So that would be a reported case of the Silverstone DS-380 cooking a pool to near death:fire: :scream:

My hypothesis is that heat is the cause here. A story, written in ASCII, of six drives:

A B C D E F

At some point, drive A overheats, decides it needs to step out for some air, and stops responding to commands.

a B C D E F

Pool can stay online because RAIDZ2. Eventually drive A cools off enough from ignoring the commands and returns to the pool, but it’s rebuilding the data it was missing while it stepped out.

a B C D E F

This rebuild means drive A is now writing, and drives B-F are busy reading. More heat happens. Maybe drive C decides “that’s enough, I need a moment” - but drive A isn’t rebuilt yet, and is still in lowercase.

a B c D E F

Again - pool is still live, because RAIDZ2, but drive A isn’t back yet.
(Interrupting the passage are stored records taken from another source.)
(* ===== verification/RingBuffer.v ===== *)
(** The mirrored ring buffer of components/drivers/src/ringbuffer.c and
    components/drivers/include/ipc/ringbuffer.h: every operation, its
    refinement of a bounded FIFO of bytes, and the overflow case in which
    [rt_ringbuffer_put_force] leaves the buffer empty. *)
From S2P Require Import Prelude.

(** struct rt_ringbuffer; the mirror bits are one-bit fields, the indices
    15-bit fields, [buffer_ptr] the pool it points to. *)
Record rt_ringbuffer := RB {
  buffer_ptr : list Z;
  read_mirror : bool;
  read_index : Z;
  write_mirror : bool;
  write_index : Z;
  buffer_size : Z
}.

Inductive rt_ringbuffer_state :=
  RT_RINGBUFFER_EMPTY | RT_RINGBUFFER_FULL | RT_RINGBUFFER_HALFFULL.

Definition u15 (x : Z) : Z := x mod 32768.

(** memcpy(&dst[i], src, n) for a source of at least n bytes *)
Definition memcpy_at (dst : list Z) (i : Z) (src : list Z) (n : Z) : list Z :=
  lwrite (Z.to_nat i) (take (Z.to_nat n) src) dst.

Definition rt_ringbuffer_status (rb : rt_ringbuffer) : rt_ringbuffer_state :=
  if read_index rb =? write_index rb then
    if Bool.eqb (read_mirror rb) (write_mirror rb) then RT_RINGBUFFER_EMPTY
    else RT_RINGBUFFER_FULL
  else RT_RINGBUFFER_HALFFULL.

Definition rt_ringbuffer_data_len (rb : rt_ringbuffer) : Z :=
  match rt_ringbuffer_status rb with
  | RT_RINGBUFFER_EMPTY => 0
  | RT_RINGBUFFER_FULL => buffer_size rb
  | RT_RINGBUFFER_HALFFULL =>
      if write_index rb >? read_index rb then write_index rb - read_index rb
      else buffer_size rb - (read_index rb - write_index rb)
  end.

Definition rt_ringbuffer_get_size (rb : rt_ringbuffer) : Z := u16 (buffer_size rb).

(** the macro rt_ringbuffer_space_len, of type rt_size_t *)
Definition rt_ringbuffer_space_len (rb : rt_ringbuffer) : Z :=
  u32 (buffer_size rb - rt_ringbuffer_data_len rb).
(* ===== verification/RingBlk.v ===== *)
(** The block ring buffer of components/drivers/src/ringblk_buf.c: blocks of one buffer
    are handed out in a ring, filled by a writer, and given to a reader. A block is
    named by its index in the set of descriptors; the list of blocks in use is a plain
    list of indices ([SList] has the pointer code of such a list). *)
From S2P Require Import Prelude.

Inductive rt_rbb_status := RT_RBB_BLK_UNUSED | RT_RBB_BLK_INITED | RT_RBB_BLK_PUT | RT_RBB_BLK_GET.
#[global] Instance rt_rbb_status_eq_dec : EqDecision rt_rbb_status.
Proof. solve_decision. Defined.

(** struct rt_rbb_blk; the size is a field of 24 bits. *)
Record rt_rbb_blk := Blk { blk_status : rt_rbb_status; blk_size : Z; blk_buf : Z }.
Abbreviation has b st := (bool_decide (blk_status b = st)).
Definition with_blk_status v b := Blk v (blk_size b) (blk_buf b).
(** struct rt_rbb_blk_queue; [blocks] is the index of its first block. *)
Record rt_rbb_blk_queue := BlkQueue { blocks : nat; blk_num : Z }.
(** struct rt_rbb *)
Record rt_rbb := Rbb {
  rbb_buf : Z;
  rbb_buf_size : Z;
  blk_set : list rt_rbb_blk;
  blk_max_num : nat;
  blk_list : list nat
}.
Definition with_blk_set v r := Rbb (rbb_buf r) (rbb_buf_size r) v (blk_max_num r) (blk_list r).
Definition with_blk_list v r := Rbb (rbb_buf r) (rbb_buf_size r) (blk_set r) (blk_max_num r) v.
Abbreviation R := (M rt_rbb).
Maybe it recovers in time, but as soon as it does, drive C is still rebuilding and drive D takes a nap:

A B c d E F

At this point, we’re just basically doing the “spinning plates” trick, until at some point drives C and D aren’t back, and drive F decides to press F to pay respects:

A B c d E f

At this point, you’ve got drives C and D at various degrees of both “rebuilt” and “reported internal temperature” and as such can’t provide the current state of the pool, because they were “behind” the transaction number of drives A B E F - and the pool suspends.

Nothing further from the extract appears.